_Work to complete_. In the listing below, find the line that contains "destruct (string_of_nonneg_nonempty (snd" and the line that contains "- exists (Y". Quote both and every line between them, exactly, and nothing more.

_Listed entries_.

====

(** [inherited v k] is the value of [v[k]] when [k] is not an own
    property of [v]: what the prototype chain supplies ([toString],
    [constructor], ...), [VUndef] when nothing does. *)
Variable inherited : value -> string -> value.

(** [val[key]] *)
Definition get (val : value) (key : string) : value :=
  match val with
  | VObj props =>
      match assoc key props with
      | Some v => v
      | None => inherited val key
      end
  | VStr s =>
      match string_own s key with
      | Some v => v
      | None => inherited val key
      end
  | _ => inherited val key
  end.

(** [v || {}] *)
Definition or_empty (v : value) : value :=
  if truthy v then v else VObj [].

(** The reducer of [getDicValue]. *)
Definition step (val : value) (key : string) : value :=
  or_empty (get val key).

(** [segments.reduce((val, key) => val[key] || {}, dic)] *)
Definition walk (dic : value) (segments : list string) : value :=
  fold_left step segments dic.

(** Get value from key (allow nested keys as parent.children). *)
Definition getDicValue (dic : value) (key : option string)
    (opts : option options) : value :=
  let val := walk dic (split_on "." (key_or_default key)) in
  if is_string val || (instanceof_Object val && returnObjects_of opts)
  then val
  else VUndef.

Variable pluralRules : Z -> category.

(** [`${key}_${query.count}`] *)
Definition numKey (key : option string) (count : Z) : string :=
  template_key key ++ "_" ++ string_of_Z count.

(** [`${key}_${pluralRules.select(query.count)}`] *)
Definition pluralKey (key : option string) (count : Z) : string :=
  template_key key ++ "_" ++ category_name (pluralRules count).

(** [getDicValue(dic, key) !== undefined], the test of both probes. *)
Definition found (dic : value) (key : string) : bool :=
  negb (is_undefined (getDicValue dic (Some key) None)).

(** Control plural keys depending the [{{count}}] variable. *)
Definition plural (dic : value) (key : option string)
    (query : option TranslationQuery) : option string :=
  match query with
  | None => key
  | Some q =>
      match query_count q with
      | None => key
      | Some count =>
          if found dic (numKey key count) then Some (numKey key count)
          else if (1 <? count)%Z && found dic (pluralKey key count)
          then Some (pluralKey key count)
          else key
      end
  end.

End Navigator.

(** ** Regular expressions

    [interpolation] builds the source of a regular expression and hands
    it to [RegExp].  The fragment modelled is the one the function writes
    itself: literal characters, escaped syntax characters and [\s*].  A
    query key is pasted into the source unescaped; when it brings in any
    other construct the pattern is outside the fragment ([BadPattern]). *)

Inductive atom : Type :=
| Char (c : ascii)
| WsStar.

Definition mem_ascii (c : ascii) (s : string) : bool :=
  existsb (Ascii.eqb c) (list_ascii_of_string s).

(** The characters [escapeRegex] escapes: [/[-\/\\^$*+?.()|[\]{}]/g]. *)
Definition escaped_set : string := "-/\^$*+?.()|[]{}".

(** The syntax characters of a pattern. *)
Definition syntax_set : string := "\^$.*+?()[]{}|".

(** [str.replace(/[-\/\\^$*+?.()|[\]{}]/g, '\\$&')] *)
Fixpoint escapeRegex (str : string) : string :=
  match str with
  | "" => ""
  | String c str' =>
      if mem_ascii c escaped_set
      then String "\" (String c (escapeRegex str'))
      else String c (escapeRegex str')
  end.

====

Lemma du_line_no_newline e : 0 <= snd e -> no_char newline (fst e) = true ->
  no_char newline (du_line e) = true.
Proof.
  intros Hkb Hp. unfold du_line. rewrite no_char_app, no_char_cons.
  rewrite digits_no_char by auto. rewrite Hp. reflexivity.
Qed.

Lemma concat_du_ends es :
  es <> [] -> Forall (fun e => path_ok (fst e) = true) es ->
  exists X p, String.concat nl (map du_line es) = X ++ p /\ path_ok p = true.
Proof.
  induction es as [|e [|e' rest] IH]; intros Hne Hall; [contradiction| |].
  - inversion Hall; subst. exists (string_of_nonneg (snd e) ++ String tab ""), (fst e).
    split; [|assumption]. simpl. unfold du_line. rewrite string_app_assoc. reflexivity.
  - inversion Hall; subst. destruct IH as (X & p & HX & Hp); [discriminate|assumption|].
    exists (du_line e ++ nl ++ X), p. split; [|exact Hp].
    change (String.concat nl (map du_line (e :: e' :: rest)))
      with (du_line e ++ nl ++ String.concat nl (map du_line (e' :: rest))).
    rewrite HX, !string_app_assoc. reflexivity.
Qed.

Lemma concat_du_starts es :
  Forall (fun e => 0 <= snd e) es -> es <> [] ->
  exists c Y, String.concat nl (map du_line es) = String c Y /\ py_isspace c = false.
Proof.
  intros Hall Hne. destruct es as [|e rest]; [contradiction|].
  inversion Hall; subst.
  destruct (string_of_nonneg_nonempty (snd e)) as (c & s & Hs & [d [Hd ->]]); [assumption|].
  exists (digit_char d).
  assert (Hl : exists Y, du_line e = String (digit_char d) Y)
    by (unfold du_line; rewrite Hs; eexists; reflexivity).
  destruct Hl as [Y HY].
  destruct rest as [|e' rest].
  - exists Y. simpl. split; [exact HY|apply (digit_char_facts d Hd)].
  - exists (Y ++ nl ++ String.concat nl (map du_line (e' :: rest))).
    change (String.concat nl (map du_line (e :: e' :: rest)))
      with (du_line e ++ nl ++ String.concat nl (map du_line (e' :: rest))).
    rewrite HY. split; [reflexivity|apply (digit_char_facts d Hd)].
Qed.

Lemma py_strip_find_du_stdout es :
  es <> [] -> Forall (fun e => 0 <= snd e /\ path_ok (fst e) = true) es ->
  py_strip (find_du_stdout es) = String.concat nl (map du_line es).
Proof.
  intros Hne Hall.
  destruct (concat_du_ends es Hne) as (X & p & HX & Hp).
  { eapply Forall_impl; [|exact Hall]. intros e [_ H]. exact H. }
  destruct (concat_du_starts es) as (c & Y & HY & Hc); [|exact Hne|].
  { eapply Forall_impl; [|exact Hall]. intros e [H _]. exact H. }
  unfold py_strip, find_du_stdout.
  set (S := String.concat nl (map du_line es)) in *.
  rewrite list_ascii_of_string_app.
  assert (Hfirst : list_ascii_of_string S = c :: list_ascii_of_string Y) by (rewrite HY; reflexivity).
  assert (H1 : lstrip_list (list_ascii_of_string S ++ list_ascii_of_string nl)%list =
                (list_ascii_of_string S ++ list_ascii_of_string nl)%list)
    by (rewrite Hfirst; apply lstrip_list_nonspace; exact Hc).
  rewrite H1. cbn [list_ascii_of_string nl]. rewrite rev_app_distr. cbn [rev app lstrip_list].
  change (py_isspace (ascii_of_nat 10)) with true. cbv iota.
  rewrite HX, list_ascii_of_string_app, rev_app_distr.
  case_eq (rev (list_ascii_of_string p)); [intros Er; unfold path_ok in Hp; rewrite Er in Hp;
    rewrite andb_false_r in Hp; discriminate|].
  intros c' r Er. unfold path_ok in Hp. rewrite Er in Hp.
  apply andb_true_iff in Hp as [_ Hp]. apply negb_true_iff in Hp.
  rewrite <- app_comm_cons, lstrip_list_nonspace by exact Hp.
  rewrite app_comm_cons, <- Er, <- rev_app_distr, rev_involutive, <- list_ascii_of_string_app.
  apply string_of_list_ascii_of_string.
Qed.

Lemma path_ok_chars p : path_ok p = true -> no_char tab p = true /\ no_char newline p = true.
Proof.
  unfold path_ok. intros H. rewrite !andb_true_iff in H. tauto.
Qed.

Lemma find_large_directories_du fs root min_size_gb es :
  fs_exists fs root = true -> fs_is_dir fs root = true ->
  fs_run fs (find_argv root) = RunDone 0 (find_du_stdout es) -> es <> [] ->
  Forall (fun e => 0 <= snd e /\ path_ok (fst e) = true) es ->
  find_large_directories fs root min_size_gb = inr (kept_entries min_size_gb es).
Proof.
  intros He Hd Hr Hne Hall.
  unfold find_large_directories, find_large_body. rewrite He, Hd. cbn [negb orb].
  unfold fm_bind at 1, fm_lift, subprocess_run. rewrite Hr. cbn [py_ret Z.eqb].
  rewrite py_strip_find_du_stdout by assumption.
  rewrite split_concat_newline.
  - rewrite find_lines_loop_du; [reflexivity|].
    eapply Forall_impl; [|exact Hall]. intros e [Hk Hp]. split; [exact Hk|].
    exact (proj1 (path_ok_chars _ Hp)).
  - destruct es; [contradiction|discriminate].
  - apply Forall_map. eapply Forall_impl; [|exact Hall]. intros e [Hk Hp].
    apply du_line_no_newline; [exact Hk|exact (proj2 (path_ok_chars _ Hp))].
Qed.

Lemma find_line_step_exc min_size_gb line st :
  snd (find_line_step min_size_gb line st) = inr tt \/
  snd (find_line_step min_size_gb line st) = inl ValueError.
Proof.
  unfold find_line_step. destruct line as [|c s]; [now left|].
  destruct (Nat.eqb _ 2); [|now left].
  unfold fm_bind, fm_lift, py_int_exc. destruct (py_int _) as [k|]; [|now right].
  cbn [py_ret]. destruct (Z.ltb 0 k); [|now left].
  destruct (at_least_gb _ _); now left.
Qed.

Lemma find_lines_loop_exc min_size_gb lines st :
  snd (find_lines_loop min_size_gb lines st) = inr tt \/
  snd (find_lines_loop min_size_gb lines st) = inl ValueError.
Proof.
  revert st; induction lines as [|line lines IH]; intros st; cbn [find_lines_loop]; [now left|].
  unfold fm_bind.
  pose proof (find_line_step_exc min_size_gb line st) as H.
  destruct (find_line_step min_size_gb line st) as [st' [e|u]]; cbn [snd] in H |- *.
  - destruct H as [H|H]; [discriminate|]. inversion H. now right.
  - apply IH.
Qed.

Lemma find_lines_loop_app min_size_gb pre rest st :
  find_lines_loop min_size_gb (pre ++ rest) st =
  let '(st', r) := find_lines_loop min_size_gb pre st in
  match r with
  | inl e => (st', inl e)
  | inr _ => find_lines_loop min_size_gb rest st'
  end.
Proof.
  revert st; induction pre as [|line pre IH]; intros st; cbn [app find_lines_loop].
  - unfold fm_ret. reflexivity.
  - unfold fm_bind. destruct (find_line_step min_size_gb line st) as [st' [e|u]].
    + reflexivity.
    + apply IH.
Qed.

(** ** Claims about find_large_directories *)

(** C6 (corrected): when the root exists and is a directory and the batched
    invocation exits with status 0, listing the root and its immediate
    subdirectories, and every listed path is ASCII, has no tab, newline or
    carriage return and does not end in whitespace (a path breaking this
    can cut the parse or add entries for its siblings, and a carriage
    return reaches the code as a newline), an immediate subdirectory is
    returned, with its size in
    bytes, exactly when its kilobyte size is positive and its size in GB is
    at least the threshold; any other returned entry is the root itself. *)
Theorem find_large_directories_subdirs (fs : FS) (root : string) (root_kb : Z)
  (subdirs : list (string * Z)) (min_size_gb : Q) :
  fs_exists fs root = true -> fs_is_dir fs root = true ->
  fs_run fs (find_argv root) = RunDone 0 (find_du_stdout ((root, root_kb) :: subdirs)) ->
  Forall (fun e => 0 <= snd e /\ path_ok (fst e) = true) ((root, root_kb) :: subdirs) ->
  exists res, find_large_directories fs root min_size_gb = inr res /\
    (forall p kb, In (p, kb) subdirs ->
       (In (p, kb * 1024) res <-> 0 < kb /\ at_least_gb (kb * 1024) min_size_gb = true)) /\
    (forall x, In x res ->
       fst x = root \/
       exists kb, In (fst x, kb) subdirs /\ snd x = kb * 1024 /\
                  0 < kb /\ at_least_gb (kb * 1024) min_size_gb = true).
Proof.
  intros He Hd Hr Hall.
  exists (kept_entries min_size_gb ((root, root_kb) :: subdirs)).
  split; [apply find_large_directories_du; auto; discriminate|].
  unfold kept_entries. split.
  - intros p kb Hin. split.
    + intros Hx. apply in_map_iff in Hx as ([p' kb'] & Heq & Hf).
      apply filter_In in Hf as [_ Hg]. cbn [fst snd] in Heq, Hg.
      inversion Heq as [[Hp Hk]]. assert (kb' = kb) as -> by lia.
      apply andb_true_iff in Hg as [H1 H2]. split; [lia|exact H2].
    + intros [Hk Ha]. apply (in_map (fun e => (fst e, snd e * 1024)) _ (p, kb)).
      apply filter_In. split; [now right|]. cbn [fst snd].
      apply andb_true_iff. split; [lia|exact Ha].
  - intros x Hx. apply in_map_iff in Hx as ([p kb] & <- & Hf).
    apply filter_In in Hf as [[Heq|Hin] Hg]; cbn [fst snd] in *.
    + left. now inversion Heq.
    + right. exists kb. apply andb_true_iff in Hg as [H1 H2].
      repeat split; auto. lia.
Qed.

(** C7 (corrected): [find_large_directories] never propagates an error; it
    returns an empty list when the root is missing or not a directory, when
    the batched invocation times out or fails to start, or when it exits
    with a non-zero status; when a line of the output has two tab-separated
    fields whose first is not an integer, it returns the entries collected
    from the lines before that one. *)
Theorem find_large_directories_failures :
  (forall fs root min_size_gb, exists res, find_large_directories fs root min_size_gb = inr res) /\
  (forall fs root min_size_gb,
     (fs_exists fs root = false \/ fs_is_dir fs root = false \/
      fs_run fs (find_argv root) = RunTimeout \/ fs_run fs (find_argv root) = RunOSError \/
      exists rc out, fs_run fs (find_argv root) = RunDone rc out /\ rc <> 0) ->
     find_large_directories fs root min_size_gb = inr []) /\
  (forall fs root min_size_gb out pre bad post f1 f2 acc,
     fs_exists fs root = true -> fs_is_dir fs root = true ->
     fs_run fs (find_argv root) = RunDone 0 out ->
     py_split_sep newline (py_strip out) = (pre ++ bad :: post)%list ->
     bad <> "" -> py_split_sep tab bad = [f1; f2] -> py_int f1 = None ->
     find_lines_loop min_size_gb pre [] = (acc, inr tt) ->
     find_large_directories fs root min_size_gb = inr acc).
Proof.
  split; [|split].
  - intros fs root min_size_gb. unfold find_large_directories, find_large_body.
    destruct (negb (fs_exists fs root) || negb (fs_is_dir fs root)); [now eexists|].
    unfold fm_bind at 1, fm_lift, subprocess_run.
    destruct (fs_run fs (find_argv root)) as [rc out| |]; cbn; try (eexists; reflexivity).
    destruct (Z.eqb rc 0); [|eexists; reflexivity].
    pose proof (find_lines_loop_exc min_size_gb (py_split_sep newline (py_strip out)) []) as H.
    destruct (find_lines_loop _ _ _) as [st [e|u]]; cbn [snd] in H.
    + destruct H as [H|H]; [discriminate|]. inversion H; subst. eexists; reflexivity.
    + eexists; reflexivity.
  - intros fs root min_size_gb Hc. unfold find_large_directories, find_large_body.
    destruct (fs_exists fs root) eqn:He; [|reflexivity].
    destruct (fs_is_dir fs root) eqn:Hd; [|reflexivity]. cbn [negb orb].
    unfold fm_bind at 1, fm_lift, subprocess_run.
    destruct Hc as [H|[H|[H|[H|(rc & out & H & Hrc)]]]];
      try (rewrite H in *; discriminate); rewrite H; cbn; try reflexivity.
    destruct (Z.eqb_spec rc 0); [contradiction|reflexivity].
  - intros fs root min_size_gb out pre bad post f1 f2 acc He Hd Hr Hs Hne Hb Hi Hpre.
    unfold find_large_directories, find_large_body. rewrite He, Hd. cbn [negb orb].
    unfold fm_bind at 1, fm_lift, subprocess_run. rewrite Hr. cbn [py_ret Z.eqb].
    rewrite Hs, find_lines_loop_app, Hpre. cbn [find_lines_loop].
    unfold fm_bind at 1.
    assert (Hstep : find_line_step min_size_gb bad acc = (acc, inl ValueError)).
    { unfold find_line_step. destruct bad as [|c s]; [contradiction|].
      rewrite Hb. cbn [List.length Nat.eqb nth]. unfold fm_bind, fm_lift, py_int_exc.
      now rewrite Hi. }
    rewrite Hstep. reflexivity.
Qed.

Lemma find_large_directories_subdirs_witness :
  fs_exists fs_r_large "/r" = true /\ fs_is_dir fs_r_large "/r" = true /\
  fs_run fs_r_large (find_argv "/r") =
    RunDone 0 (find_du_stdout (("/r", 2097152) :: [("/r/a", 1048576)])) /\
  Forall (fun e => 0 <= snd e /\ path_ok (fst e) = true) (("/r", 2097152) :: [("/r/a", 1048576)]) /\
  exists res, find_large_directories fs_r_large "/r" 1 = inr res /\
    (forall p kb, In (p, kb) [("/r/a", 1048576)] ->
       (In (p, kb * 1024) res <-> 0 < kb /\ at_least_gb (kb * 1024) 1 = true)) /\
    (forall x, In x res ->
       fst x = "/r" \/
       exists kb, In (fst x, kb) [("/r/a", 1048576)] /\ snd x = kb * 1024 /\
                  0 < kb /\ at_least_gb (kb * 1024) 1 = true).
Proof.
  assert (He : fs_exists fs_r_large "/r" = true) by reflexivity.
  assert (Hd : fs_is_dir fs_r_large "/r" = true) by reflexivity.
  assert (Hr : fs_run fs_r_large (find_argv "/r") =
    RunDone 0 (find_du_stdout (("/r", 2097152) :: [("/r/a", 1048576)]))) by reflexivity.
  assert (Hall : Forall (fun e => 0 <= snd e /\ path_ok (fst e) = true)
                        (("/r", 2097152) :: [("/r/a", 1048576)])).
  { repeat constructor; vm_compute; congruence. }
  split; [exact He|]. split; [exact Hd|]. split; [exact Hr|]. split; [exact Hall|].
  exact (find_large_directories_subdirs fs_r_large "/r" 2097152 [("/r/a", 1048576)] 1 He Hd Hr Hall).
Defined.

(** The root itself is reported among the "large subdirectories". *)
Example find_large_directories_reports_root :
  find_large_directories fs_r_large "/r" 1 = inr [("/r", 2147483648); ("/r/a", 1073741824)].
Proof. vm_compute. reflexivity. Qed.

====

_Answer for this exercise_.
  destruct (string_of_nonneg_nonempty (snd e)) as (c & s & Hs & [d [Hd ->]]); [assumption|].
  exists (digit_char d).
  assert (Hl : exists Y, du_line e = String (digit_char d) Y)
    by (unfold du_line; rewrite Hs; eexists; reflexivity).
  destruct Hl as [Y HY].
  destruct rest as [|e' rest].
  - exists Y. simpl. split; [exact HY|apply (digit_char_facts d Hd)].
  - exists (Y ++ nl ++ String.concat nl (map du_line (e' :: rest))).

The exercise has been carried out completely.